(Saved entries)
-------------------------
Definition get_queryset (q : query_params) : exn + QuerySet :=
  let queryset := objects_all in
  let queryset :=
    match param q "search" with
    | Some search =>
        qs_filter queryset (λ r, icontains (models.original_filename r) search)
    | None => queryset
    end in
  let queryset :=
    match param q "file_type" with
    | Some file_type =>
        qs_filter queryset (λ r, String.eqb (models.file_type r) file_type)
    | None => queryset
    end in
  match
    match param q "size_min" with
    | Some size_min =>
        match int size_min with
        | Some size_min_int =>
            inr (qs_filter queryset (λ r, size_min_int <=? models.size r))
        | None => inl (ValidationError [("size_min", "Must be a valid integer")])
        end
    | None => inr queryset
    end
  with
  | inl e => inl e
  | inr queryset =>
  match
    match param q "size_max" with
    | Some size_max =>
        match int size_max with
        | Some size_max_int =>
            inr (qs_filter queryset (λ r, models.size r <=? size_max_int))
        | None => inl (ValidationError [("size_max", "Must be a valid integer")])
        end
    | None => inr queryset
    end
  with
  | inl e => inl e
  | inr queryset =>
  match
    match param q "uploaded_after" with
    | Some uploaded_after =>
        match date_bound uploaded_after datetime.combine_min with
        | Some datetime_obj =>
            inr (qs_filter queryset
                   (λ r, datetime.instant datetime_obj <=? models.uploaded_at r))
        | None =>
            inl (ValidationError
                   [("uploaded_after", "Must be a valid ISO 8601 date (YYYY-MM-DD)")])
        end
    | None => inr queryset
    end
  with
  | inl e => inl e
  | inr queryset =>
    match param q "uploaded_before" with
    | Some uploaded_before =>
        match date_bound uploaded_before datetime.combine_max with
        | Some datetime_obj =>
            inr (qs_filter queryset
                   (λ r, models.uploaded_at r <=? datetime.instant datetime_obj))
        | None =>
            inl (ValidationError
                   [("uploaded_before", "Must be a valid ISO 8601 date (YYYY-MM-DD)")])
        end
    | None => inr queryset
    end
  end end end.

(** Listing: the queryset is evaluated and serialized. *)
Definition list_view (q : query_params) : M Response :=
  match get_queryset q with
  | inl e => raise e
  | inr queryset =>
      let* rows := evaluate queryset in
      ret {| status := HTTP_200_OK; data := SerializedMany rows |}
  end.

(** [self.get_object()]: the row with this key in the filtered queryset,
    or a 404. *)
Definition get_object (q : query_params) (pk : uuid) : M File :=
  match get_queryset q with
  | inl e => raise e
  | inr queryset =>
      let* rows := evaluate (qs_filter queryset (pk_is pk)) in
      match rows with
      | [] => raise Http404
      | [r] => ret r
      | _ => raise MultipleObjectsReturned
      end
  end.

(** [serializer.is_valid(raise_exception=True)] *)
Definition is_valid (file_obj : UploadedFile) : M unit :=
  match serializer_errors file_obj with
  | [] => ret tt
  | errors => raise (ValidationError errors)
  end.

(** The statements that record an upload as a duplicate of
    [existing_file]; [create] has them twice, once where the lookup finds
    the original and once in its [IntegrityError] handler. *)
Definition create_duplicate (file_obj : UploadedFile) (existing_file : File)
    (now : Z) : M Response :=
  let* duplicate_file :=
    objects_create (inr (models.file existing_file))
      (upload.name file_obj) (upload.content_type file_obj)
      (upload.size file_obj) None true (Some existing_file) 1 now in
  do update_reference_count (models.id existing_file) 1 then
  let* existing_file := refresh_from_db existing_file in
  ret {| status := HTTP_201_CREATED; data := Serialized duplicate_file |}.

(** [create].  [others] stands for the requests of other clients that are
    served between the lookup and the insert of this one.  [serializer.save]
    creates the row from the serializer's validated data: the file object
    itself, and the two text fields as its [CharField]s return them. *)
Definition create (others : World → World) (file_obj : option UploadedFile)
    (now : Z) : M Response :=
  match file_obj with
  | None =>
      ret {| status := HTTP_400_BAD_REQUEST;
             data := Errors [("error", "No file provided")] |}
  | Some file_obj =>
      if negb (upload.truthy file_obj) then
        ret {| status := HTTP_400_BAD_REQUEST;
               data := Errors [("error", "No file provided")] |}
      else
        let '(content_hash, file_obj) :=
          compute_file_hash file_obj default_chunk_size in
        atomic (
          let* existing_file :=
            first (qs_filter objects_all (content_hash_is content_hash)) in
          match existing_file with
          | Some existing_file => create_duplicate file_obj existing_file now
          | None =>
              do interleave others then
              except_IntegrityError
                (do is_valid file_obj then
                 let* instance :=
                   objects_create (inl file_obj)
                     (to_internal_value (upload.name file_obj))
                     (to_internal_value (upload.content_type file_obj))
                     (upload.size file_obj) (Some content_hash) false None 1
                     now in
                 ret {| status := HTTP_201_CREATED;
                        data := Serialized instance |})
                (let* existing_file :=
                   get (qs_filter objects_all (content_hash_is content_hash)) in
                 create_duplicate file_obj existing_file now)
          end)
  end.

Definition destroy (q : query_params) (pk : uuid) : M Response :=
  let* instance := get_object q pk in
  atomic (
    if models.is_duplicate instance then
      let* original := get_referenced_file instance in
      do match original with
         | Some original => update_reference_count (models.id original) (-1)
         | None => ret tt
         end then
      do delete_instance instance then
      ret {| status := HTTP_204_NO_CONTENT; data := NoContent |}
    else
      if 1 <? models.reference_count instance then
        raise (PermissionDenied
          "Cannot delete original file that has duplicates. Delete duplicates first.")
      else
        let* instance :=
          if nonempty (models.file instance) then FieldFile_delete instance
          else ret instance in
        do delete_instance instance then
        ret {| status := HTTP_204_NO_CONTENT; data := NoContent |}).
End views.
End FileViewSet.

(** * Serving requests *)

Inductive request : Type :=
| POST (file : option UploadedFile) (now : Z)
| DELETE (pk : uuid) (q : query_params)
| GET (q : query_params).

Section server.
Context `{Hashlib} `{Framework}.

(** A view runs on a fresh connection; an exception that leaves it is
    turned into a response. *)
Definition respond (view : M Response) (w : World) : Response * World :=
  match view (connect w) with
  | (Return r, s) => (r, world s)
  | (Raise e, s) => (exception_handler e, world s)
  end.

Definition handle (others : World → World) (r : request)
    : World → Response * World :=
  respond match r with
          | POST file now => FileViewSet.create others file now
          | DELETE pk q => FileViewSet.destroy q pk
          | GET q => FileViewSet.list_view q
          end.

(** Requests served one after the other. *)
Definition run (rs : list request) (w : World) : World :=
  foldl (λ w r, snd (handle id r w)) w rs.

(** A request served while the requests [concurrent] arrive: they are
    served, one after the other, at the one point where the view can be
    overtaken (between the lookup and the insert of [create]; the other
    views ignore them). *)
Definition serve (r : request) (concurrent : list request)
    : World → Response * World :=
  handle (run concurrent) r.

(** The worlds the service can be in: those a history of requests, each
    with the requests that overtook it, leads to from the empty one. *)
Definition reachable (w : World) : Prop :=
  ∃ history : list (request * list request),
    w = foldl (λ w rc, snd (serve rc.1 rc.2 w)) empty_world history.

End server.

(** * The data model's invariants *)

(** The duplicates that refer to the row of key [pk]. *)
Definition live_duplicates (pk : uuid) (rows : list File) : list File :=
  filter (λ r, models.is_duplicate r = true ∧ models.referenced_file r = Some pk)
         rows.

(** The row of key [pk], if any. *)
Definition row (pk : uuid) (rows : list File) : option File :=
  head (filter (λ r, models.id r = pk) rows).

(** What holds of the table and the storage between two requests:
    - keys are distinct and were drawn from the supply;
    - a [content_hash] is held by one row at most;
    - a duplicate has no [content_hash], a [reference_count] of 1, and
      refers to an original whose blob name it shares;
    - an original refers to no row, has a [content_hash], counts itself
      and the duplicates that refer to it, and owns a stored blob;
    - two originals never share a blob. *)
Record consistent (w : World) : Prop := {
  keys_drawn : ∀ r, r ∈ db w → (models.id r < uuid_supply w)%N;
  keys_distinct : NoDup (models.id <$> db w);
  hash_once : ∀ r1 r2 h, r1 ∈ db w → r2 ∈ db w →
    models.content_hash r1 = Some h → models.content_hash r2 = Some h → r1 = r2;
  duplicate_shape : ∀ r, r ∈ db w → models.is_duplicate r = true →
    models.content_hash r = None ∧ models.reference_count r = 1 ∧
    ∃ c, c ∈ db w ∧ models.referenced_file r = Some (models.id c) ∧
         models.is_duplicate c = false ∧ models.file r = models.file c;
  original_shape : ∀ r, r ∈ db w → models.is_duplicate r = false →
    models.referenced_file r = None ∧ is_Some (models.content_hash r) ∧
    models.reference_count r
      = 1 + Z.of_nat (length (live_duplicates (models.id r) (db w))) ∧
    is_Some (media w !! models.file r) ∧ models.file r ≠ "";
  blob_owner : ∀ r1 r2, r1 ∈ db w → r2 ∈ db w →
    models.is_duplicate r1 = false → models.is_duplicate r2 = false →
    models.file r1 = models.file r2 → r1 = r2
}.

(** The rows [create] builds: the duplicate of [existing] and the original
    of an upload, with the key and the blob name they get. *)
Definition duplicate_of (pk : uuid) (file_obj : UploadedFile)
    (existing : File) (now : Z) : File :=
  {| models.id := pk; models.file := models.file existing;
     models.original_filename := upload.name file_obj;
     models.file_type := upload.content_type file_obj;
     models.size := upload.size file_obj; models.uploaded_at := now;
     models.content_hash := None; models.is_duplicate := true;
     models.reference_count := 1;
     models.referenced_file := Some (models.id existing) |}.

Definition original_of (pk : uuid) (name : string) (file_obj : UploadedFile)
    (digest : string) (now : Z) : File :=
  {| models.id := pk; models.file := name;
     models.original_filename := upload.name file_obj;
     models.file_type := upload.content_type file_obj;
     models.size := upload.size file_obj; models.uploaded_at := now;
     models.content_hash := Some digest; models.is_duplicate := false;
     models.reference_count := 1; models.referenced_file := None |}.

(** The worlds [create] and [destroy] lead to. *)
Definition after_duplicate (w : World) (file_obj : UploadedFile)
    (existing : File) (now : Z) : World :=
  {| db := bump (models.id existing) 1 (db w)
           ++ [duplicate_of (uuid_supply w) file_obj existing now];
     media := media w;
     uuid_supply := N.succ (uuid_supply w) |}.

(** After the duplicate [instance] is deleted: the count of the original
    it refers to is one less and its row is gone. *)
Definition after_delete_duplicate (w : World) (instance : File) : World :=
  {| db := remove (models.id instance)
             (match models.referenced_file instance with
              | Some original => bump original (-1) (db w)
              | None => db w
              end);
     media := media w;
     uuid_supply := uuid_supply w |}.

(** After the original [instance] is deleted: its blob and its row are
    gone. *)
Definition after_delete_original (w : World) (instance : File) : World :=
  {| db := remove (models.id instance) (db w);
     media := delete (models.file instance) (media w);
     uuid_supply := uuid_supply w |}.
-------------------------
## Exercise goal
Verbatim output is expected for the lines from the start of the data to the line in which "qs_filter queryset (λ r, String.eqb" appears, both included.

## Written solution
Definition get_queryset (q : query_params) : exn + QuerySet :=
  let queryset := objects_all in
  let queryset :=
    match param q "search" with
    | Some search =>
        qs_filter queryset (λ r, icontains (models.original_filename r) search)
    | None => queryset
    end in
  let queryset :=
    match param q "file_type" with
    | Some file_type =>
        qs_filter queryset (λ r, String.eqb (models.file_type r) file_type)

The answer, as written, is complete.